池本アイ子さん(被爆当時 9歳)と弟の徹さん(同 7歳)です。
2人は、爆心地から1キロの屋内で被爆しました。このときは幸い大きなけがをすることはありませんでしたが、数日後…。
2人の母 池本タメ子さん(1994年 証言)
「(被爆してから)4~5日して髪が抜け出した。あまりに抜けるから、お父さんが『抜けるだけ抜け』って言ったら全部、なくなった」
歯ぐきからの出血や発熱も…。放射線による急性障害でした。
■脱毛や下痢…体の異変を訴える被爆者が広島の各地で
原爆投下から間もなく、脱毛や下痢などを訴える被爆者が増え始めました。
広島市内にできた救護所で、力なく横たわるのは、竹内ヨ子コ(よねこ)さん(当時 31歳)です。けがのなかったヨ子コさんですが、被爆から1か月後、体調が急変しました。
足に大けがをした娘の陽子さん(当時 12歳)は、髪の毛が抜け、腕は糸のようにやせ細っていました。
母のヨ子コさんと妹の陽子に付き添っていたのが、信之さんです。
竹内信之さん(1995年 証言)
「治ると思っとったけえね。外傷がないから、お母さんは。だいじょうぶじゃと思っとったんじゃけど…」
ヨ子コさんは1945年10月、亡くなりました。
母を追うようにして陽子さんは翌月、息を引き取りました。
■被爆から何年もたった後でも…
池本アイ子さんと徹さんはその後、回復し、元気に過ごしていました。
放射線による急性障害は、1945年の暮れにはおさまったと考えられていました。しかし、被爆から4年後…。

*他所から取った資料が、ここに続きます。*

(* ===== verification/PeersBans.v ===== *)
(** Bans and scores of the peer manager (Peers): what the ban file keeps across a restart,
    the line of it that stops the node, and when misbehaviour becomes a ban. *)
From stdpp Require Import gmap.
From S2P Require Import Prelude Decimal Varint P2pMsg P2pWire Peers PeersSpec.
From S2P Require Mnemonic Checkpoints.
Local Open Scope Z_scope.

(** * The text of the file *)

Definition plain (t : text) : Prop := t ≠ [] ∧ Forall (λ c, is_whitespace c = false) t.

Lemma split_run w acc t : Forall (λ c, is_whitespace c = false) w → Mnemonic.split_whitespace (w ++ t) acc = Mnemonic.split_whitespace t (reverse w ++ acc).
Proof.
  revert acc. induction w as [|c w IH]; intros acc Hw; [done|]. apply Forall_cons in Hw as [Hc Hw]. cbn [app Mnemonic.split_whitespace]. rewrite Hc, IH by done. by rewrite reverse_cons, <- app_assoc.
Qed.

Lemma reverse_nonempty {A} (l : list A) : l ≠ [] → ∃ c r, reverse l = c :: r.
Proof. intros Hl. destruct (reverse l) as [|c r] eqn:E; [|by exists c, r]. apply (f_equal reverse) in E. by rewrite reverse_involutive in E. Qed.

Lemma split_pair a b : plain a → plain b → Mnemonic.split_whitespace (a ++ 32 :: b) [] = [a; b].
Proof.
  intros [Ha Hwa] [Hb Hwb]. rewrite split_run, app_nil_r by done. cbn [Mnemonic.split_whitespace]. change (is_whitespace 32) with true. cbv iota. destruct (reverse_nonempty a Ha) as (c & r & E).
  rewrite E, <- E, reverse_involutive. f_equal. rewrite <- (app_nil_r b) at 1. rewrite split_run, app_nil_r by done. cbn [Mnemonic.split_whitespace]. destruct (reverse_nonempty b Hb) as (c' & r' & E').
  by rewrite E', <- E', reverse_involutive.
Qed.

Lemma lines_run l cur t : Forall (λ c, c ≠ 10) l → Checkpoints.lines (l ++ t) cur = Checkpoints.lines t (reverse l ++ cur).
Proof.
  revert cur. induction l as [|c l IH]; intros cur Hl; [done|]. apply Forall_cons in Hl as [Hc Hl]. cbn [app Checkpoints.lines]. destruct (Z.eqb_spec c 10); [done|]. rewrite IH by done. by rewrite reverse_cons, <- app_assoc.
Qed.

(** A line whose last character is no carriage return. *)
Lemma lines_row l c t : Forall (λ c, c ≠ 10) (l ++ [c]) → c ≠ 13 → Checkpoints.lines (l ++ c :: 10 :: t) [] = (l ++ [c]) :: Checkpoints.lines t [].
Proof.
  intros Hl Hc. replace (l ++ c :: 10 :: t) with ((l ++ [c]) ++ 10 :: t) by (by rewrite <- app_assoc). rewrite lines_run, app_nil_r by done. cbn [Checkpoints.lines]. rewrite Z.eqb_refl. f_equal.
  rewrite reverse_snoc. assert (match c :: reverse l with 13 :: cur => cur | _ => c :: reverse l end = c :: reverse l) as -> by (repeat case_match; simplify_eq; done).
  by rewrite reverse_cons, reverse_involutive.
Qed.

(** What is assumed of the text of an address: it reads back, and it is one word. *)
Class IpTextLaws `{IpText} : Prop := {
  parse_show : ∀ ip, parse_ip (show_ip ip) = Some ip;
  show_plain : ∀ ip, plain (show_ip ip) }.

Section File.
Context `{IpTextLaws}.

Lemma fmt_u64_plain v : is_u64 v → plain (fmt_u64 v) ∧ Forall (λ c, is_digit c = true) (fmt_u64 v).
Proof.
  intros [Hd Hs _ _]%fmt_u64_decimal. assert (Forall (λ c, is_digit c = true) (fmt_u64 v)) as Hall.
  { apply Forall_forall. intros c Hc. apply list_elem_of_In in Hc. by eapply forallb_forall in Hd. }
  split; [|done]. split; [done|]. eapply Forall_impl; [exact Hall|]. intros c Hc. unfold is_digit in Hc. apply andb_true_iff in Hc as [?%Z.leb_le ?%Z.leb_le].
  unfold is_whitespace. repeat (apply orb_false_intro); lia.
Qed.

Lemma u64_from_str_fmt v : is_u64 v → u64_from_str (fmt_u64 v) = Some v.
Proof.
  intros Hv. pose proof (fmt_u64_decimal v Hv) as Hd. destruct (decimal_head _ _ Hd) as (c & r & E & Hc). unfold u64_from_str. rewrite E. destruct (Z.eqb_spec c 43) as [->|]; [done|].
  rewrite <- E. by apply decimal_parse_u64.
Qed.

Definition row (r : IpAddr * Z) : text := show_ip r.1 ++ 32 :: fmt_u64 r.2.

Lemma ban_line_row ip v : is_u64 v → ban_line (row (ip, v)) = Some (ip, v).
Proof.
  intros Hv. unfold ban_line, row. cbn [fst snd]. rewrite split_pair by (apply show_plain || by apply fmt_u64_plain). rewrite parse_show. cbn [mbind option_bind]. by rewrite u64_from_str_fmt.
Qed.

Lemma lines_rows rows : Forall (λ r, is_u64 r.2) rows → Checkpoints.lines (concat (map (λ '(ip, end_), show_ip ip ++ 32 :: fmt_u64 end_ ++ [10]) rows)) [] = map row rows.
Proof.
  induction 1 as [|[ip v] rows Hv _ IH]; [done|]. cbn [map concat]. cbn [snd] in Hv. destruct (fmt_u64_plain v Hv) as [[Hne Hp] Hd]. destruct (show_plain ip) as [_ Hip].
  destruct (exists_last Hne) as (ds & c & E). assert (Forall (λ c, c ≠ 10) (show_ip ip ++ 32 :: ds ++ [c])) as Hno.
  { rewrite <- E. apply Forall_app. split; [eapply Forall_impl; [exact Hip|]; by intros x Hx ->|]. constructor; [done|]. eapply Forall_impl; [exact Hp|]. by intros x Hx ->. }
  assert (c ≠ 13) as Hc by (rewrite E in Hp; apply Forall_app in Hp as [_ [Hp _]%Forall_cons]; by intros ->).
  unfold row at 1. cbn [fst snd]. rewrite E. replace ((show_ip ip ++ 32 :: (ds ++ [c]) ++ [10]) ++ concat (map (λ '(ip, end_), show_ip ip ++ 32 :: fmt_u64 end_ ++ [10]) rows))
    with ((show_ip ip ++ 32 :: ds) ++ c :: 10 :: concat (map (λ '(ip, end_), show_ip ip ++ 32 :: fmt_u64 end_ ++ [10]) rows)) by (rewrite <- !app_assoc; cbn; by rewrite <- !app_assoc).
  rewrite lines_row; [|by rewrite <- app_assoc|done]. by rewrite <- app_assoc, IH.
Qed.

(** The rows of the bans that are live at [now]. *)
Definition live_rows (now : Instant) (bans : BanList) : list (IpAddr * Z) :=
  sort_rows (map (λ '(ip, b), (ip, until_unix b)) (map_to_list (filter (λ kv, now < until kv.2) bans))).

Lemma sort_rows_perm {A} (l : list (IpAddr * A)) : sort_rows l ≡ₚ l.
Proof.
  assert (∀ (x : IpAddr * A) l, insert_row x l ≡ₚ x :: l) as Hins.
  { clear l. intros x l. induction l as [|y l IH]; [done|]. cbn. destruct (ip_le _ _); [done|]. rewrite IH. apply Permutation_swap. }
  unfold sort_rows. induction l as [|x l IH]; [done|]. cbn. by rewrite Hins, IH.
Qed.

(** The ban a row is read as. *)
Definition read_ban (now : Instant) (now_unix : Z) (v : Z) : Ban := mkBan (now + from_secs (v - now_unix)) v.

Lemma load_rows now nu rows bans n : NoDup rows.*1 → Forall (λ r, is_u64 r.2) rows → Forall (λ r, (now + from_secs (r.2 - nu)) / 1000000000 < 2 ^ 63) rows →
  load_lines now nu (map row rows) bans n = Some (Nat.add n (length (filter (λ r, nu < r.2) rows)), list_to_map (map (λ r, (r.1, read_ban now nu r.2)) (filter (λ r, nu < r.2) rows)) ∪ bans).
Proof.
  revert bans n. induction rows as [|[ip v] rows IH]; intros bans n Hn Hu Ht; [cbn; by rewrite Nat.add_0_r, (left_id_L ∅ (∪))|].
  rewrite fmap_cons in Hn. apply NoDup_cons in Hn as [Hip Hn]. apply Forall_cons in Hu as [Hv Hu], Ht as [Htv Ht]. cbn [fst snd] in *.
  cbn [map load_lines]. rewrite ban_line_row by done. rewrite filter_cons. cbn [snd]. destruct (Z.leb_spec v nu) as [Hle|Hgt].
  - rewrite decide_False by lia. by rewrite IH.
  - rewrite decide_True by lia. unfold instant_add. assert ((now + from_secs (v - nu)) / 1000000000 <? 2 ^ 63 = true) as -> by lia. cbn [mbind option_bind]. rewrite IH by done.
    cbn [length map list_to_map fst snd]. f_equal. f_equal; [lia|]. fold (read_ban now nu v). rewrite <- insert_union_r, insert_union_l; [done|].
    apply not_elem_of_list_to_map. rewrite <- list_fmap_compose. intros (r & -> & [_ Hr]%list_elem_of_filter)%list_elem_of_fmap. apply Hip. apply list_elem_of_fmap. by exists r.
Qed.

Lemma elem_of_live_rows now bans ip v : (ip, v) ∈ live_rows now bans ↔ ∃ b, bans !! ip = Some b ∧ now < until b ∧ until_unix b = v.
Proof.
  unfold live_rows. rewrite sort_rows_perm, list_elem_of_fmap. split.
  - intros ([ip' b] & [= -> ->] & Hin%elem_of_map_to_list). apply map_lookup_filter_Some in Hin as [? ?]. by exists b.
  - intros (b & Hb & Hl & <-). exists (ip, b). split; [done|]. apply elem_of_map_to_list, map_lookup_filter_Some. done.
Qed.

Lemma live_rows_nodup now bans : NoDup (live_rows now bans).*1.
Proof.
  unfold live_rows. rewrite sort_rows_perm, <- list_fmap_compose. erewrite list_fmap_ext; [apply NoDup_fst_map_to_list|]. by intros i [ip b] _.
Qed.

Lemma size_bans_of (l : list (IpAddr * Ban)) : NoDup l.*1 → size (list_to_map l : BanList) = length l.
Proof. intros Hn. rewrite <- length_map_to_list. apply Permutation_length. by apply map_to_list_to_map. Qed.

(** C31. The bans outlive the process: what the ban file of a node holds, read at the next
    start, are the bans that were live when it was written and have not ended since, each
    with the same end; reading it does not panic if their ends are within the clock's range. *)
Theorem bans_survive_restart now bans now' nu :
  (∀ ip b, bans !! ip = Some b → is_u64 (until_unix b) ∧ (now' + from_secs (until_unix b - nu)) / 1000000000 < 2 ^ 63) →
  ∃ bans', load_text now' nu (to_text now bans) ∅ = Some (size bans', bans') ∧
  ∀ ip, bans' !! ip = (b ← bans !! ip; if (now <? until b) && (nu <? until_unix b) then Some (read_ban now' nu (until_unix b)) else None).
Proof.
  intros Hb. unfold load_text, to_text. fold (live_rows now bans).
  assert (Forall (λ r, is_u64 r.2) (live_rows now bans)) as Hu by (apply Forall_forall; intros [ip v] (b & Hl & _ & <-)%elem_of_live_rows; by apply (Hb ip)).
  assert (Forall (λ r, (now' + from_secs (r.2 - nu)) / 1000000000 < 2 ^ 63) (live_rows now bans)) as Ht by (apply Forall_forall; intros [ip v] (b & Hl & _ & <-)%elem_of_live_rows; by apply (Hb ip)).
  rewrite lines_rows, load_rows by (done || apply live_rows_nodup). rewrite (right_id_L ∅ (∪)). set (kept := filter (λ r, nu < r.2) (live_rows now bans)).
  assert (NoDup (map (λ r, (r.1, read_ban now' nu r.2)) kept).*1) as Hn.
  { rewrite <- list_fmap_compose. change (NoDup (fst <$> kept)). eapply sublist_NoDup; [apply (live_rows_nodup now bans)|]. apply fmap_sublist, sublist_filter. }
  eexists. split; [f_equal; f_equal; rewrite size_bans_of by done; by rewrite length_map|]. intros ip. apply option_eq. intros x. rewrite <- elem_of_list_to_map by done. rewrite list_elem_of_fmap. split.
  - intros ([ip' v] & [= -> ->] & [Hv (b & Hl & Hlt & <-)%elem_of_live_rows]%list_elem_of_filter). rewrite Hl. cbn [mbind option_bind]. cbn in Hv.
    by rewrite (proj2 (Z.ltb_lt _ _) Hlt), (proj2 (Z.ltb_lt _ _) Hv).
  - destruct (bans !! ip) as [b|] eqn:Hl; cbn [mbind option_bind]; [|done]. destruct (_ && _) eqn:E; [|done]. intros [= <-]. apply andb_true_iff in E as [E1%Z.ltb_lt E2%Z.ltb_lt].
    exists (ip, until_unix b). split; [done|]. apply list_elem_of_filter. split; [done|]. apply elem_of_live_rows. by exists b.
Qed.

徹さんは突然、体調を崩しました。歩くこともできませんでした。
2人の父 池本友一さん(1994年 証言)
「原爆症じゃな」
徹さんは、そのまま入院先の病院で亡くなりました。11歳でした。
姉のアイ子さんは、被爆から20年たった29歳のときにがんで亡くなりました。
2人の母 池本タメ子さん
「ええ子じゃった。わたしらが買い物に行って戻ったら、みそ汁こしらえてから待っとった。ええ子じゃったよね」
アイ子さん・徹さんきょうだいのように被爆から何年も後になって亡くなる人は後を経ちませんでした。
原爆の放射線は、何年たっても被爆者の体をむしばみ続けているのです。
厚生労働省によりますと、全国の被爆者の平均年齢はことし3月末時点で84.53歳。また、被爆者の人数は去年より8820人減って11万8935人となりました。
あの日の体験を直接聞くことができる時間は、限られています。